▶ _YOUR GOAL_
Output exactly the lines below, starting with the line that has "- intros j o" and going on through the line that has "destruct (moved_frame _", both included, and no other lines.

▶ _Stored data_
____________

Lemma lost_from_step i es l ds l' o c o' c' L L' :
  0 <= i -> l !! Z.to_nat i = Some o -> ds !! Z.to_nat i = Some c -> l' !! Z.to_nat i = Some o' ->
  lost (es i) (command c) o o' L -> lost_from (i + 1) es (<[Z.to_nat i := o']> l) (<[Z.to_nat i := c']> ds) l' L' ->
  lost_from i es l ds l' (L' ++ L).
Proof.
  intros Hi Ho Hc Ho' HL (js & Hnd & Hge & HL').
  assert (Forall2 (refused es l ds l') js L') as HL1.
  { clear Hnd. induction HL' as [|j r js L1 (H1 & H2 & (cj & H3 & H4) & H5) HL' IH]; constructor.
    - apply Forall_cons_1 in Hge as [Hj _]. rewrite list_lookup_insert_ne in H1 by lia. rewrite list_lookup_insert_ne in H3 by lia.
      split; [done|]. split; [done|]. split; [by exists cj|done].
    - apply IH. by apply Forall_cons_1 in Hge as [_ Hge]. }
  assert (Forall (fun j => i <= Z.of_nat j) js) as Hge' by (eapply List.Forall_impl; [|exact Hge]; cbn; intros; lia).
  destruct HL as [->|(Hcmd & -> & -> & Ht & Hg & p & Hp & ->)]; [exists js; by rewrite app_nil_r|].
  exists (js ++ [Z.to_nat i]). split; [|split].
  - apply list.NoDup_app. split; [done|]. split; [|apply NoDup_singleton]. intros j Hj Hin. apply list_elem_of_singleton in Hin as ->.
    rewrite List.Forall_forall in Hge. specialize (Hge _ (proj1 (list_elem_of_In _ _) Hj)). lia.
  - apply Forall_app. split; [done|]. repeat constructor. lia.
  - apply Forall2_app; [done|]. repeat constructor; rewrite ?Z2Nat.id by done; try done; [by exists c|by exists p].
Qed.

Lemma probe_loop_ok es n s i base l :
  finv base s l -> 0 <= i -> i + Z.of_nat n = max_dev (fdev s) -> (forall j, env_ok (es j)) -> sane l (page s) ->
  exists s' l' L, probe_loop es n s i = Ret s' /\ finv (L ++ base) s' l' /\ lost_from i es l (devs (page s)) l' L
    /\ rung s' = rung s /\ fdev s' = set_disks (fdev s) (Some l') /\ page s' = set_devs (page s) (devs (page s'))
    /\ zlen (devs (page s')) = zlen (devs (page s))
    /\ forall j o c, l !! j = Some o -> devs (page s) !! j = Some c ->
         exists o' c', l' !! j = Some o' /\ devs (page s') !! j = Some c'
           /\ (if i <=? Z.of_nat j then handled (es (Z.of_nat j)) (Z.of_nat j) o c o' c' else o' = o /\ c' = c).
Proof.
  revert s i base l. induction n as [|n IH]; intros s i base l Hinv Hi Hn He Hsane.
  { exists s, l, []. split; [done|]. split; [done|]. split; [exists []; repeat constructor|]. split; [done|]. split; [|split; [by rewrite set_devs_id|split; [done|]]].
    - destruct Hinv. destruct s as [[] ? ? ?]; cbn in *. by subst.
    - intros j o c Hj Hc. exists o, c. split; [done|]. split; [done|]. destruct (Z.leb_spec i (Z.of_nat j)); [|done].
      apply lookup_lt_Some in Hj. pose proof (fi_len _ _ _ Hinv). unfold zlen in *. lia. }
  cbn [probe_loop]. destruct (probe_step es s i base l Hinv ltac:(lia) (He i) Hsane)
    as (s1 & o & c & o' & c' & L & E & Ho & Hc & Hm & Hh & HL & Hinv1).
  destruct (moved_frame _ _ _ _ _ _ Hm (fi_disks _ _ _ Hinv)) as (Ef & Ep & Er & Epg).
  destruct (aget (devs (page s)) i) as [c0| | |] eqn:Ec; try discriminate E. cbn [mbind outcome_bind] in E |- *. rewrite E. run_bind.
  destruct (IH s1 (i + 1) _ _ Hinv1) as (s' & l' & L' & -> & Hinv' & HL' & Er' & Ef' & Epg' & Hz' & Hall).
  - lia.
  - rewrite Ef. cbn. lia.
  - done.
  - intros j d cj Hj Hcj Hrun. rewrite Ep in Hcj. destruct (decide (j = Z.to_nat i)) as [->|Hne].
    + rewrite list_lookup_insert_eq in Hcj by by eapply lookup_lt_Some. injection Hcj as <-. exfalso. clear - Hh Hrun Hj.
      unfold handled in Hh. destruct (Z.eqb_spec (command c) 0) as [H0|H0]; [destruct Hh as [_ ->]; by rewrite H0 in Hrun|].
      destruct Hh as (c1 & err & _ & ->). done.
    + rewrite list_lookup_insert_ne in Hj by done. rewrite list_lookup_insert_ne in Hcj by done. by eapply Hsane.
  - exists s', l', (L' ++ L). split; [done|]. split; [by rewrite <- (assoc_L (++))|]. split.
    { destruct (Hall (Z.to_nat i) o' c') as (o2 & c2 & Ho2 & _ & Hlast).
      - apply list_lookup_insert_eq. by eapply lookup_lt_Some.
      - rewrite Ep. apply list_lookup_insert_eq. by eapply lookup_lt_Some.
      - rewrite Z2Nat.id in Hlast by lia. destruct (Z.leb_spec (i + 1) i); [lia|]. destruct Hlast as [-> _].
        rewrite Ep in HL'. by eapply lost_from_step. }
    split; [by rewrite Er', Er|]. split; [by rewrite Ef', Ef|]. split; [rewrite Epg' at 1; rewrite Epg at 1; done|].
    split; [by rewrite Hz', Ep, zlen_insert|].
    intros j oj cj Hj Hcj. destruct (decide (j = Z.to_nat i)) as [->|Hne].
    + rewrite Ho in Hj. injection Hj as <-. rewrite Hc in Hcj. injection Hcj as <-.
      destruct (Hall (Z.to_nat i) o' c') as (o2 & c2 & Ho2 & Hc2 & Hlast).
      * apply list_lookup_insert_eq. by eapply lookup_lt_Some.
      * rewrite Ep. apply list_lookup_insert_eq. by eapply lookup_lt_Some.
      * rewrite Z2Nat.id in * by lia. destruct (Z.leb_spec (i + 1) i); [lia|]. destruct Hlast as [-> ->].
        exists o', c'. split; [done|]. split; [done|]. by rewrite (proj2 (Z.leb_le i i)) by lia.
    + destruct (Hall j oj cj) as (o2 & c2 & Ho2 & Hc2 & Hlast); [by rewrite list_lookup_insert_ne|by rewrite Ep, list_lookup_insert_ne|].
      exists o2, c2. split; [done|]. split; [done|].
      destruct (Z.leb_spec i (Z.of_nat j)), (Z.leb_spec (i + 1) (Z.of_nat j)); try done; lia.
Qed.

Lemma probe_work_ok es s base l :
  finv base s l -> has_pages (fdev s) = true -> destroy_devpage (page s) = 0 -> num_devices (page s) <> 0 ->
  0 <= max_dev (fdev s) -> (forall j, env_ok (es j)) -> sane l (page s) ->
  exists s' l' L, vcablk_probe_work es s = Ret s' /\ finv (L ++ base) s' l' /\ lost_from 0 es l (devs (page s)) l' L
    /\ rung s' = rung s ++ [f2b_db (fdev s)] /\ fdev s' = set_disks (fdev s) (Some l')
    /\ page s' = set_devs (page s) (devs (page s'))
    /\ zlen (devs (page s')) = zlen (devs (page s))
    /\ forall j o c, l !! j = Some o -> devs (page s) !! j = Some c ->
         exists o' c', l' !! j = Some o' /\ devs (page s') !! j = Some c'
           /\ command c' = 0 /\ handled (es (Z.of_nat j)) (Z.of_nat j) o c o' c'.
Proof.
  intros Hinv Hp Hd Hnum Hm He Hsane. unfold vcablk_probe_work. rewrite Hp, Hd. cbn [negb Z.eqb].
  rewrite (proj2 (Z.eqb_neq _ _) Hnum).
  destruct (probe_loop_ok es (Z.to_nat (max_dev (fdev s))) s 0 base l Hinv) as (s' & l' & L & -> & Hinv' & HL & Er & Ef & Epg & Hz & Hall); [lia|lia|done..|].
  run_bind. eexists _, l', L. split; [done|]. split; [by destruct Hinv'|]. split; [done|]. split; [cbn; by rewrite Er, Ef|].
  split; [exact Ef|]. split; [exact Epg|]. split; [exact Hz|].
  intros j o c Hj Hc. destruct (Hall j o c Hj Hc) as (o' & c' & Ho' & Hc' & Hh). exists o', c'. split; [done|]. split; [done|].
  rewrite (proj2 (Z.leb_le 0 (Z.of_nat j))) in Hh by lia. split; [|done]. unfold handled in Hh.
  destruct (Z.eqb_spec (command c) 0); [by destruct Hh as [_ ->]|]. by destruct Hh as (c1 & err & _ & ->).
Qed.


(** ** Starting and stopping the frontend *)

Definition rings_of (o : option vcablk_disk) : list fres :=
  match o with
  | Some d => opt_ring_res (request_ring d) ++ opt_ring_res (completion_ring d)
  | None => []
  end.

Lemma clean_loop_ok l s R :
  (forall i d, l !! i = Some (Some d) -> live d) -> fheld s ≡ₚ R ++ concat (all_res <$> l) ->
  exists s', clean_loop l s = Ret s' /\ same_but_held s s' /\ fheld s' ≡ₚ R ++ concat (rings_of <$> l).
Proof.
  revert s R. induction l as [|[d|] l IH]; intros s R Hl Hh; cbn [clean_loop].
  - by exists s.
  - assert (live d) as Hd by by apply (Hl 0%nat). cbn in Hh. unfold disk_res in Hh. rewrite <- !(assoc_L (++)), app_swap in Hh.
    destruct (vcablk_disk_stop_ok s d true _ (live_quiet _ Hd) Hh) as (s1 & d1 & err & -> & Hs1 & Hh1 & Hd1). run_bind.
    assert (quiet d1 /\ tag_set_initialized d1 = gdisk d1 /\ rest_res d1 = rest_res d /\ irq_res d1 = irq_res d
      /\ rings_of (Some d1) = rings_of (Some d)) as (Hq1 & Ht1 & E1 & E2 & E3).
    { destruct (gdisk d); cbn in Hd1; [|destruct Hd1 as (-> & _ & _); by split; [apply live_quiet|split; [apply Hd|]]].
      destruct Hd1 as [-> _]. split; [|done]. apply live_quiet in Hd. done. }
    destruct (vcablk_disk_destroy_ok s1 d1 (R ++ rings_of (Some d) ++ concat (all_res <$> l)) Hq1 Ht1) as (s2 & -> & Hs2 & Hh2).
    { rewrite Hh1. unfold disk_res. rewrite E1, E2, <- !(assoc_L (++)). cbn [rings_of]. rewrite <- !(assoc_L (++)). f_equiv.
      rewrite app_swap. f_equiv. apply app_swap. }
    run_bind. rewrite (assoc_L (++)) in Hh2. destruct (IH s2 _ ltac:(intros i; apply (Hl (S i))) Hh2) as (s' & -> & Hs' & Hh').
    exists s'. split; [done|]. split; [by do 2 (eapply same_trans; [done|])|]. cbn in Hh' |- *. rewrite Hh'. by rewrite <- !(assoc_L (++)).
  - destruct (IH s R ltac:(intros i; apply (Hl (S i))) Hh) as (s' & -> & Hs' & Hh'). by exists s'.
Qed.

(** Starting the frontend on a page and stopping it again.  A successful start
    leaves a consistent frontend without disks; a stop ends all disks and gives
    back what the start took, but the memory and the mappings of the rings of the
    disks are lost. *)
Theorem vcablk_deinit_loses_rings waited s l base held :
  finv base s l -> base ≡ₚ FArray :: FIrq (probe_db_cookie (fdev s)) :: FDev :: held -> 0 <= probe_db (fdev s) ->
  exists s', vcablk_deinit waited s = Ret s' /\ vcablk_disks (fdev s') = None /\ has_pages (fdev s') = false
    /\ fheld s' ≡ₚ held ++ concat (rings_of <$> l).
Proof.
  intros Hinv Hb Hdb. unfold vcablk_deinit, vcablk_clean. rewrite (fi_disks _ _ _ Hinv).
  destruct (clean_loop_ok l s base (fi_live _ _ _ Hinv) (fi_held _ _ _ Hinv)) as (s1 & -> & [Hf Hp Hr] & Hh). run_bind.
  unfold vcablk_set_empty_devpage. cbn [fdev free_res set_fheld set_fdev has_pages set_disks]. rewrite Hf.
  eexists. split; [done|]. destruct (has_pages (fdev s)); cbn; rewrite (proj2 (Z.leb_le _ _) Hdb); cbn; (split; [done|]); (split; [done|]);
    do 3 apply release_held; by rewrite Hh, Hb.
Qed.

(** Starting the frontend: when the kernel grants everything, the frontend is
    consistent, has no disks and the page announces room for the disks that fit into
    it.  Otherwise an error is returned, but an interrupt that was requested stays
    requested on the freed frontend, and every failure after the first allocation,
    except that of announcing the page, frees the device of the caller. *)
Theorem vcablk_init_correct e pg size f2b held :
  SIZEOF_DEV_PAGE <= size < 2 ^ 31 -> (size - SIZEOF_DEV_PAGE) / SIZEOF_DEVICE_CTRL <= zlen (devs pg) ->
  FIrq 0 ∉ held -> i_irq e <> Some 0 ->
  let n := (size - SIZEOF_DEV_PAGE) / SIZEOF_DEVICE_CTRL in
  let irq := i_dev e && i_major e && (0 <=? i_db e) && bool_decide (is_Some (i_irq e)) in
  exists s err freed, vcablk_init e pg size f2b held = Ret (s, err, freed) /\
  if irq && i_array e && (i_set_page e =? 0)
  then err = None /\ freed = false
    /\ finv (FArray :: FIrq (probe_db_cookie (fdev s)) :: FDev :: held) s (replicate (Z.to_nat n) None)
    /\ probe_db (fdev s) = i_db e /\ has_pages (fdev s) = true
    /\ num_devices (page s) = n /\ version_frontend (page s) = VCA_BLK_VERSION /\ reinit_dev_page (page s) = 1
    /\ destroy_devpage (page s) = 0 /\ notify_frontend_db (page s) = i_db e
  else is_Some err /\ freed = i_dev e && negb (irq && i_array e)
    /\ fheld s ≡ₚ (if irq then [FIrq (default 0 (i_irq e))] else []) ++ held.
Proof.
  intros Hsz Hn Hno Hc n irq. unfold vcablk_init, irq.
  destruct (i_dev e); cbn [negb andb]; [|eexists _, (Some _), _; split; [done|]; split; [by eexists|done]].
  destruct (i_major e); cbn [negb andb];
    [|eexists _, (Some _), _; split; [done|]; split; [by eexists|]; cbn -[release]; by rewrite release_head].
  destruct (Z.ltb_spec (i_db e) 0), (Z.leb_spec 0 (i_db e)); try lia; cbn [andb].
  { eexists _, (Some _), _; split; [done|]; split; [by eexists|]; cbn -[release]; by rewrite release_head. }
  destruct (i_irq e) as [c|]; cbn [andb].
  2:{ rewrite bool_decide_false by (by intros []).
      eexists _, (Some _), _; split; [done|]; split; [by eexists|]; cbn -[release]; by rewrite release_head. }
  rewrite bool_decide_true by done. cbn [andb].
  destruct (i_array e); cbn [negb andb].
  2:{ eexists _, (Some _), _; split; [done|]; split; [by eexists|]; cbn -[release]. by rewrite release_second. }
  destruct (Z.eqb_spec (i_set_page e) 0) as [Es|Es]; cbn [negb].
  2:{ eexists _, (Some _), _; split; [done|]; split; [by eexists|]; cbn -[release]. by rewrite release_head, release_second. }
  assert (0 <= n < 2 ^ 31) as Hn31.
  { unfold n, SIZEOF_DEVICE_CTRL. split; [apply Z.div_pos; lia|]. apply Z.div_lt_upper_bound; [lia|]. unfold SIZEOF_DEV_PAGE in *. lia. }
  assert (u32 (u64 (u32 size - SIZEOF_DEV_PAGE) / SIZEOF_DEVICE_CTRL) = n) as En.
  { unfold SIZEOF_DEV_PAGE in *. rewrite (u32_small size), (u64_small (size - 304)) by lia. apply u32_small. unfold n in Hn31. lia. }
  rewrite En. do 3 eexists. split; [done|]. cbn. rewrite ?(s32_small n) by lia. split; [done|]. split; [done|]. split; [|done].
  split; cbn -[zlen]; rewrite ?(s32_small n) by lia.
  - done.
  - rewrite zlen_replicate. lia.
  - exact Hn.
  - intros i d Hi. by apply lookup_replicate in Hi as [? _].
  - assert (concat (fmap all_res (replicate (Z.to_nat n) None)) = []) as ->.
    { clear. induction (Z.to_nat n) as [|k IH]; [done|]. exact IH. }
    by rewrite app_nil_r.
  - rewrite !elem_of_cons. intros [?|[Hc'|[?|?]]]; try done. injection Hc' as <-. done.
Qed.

____________

▶ _YOUR RESPONSE_
    - intros j o c Hj Hc. exists o, c. split; [done|]. split; [done|]. destruct (Z.leb_spec i (Z.of_nat j)); [|done].
      apply lookup_lt_Some in Hj. pose proof (fi_len _ _ _ Hinv). unfold zlen in *. lia. }
  cbn [probe_loop]. destruct (probe_step es s i base l Hinv ltac:(lia) (He i) Hsane)
    as (s1 & o & c & o' & c' & L & E & Ho & Hc & Hm & Hh & HL & Hinv1).
  destruct (moved_frame _ _ _ _ _ _ Hm (fi_disks _ _ _ Hinv)) as (Ef & Ep & Er & Epg).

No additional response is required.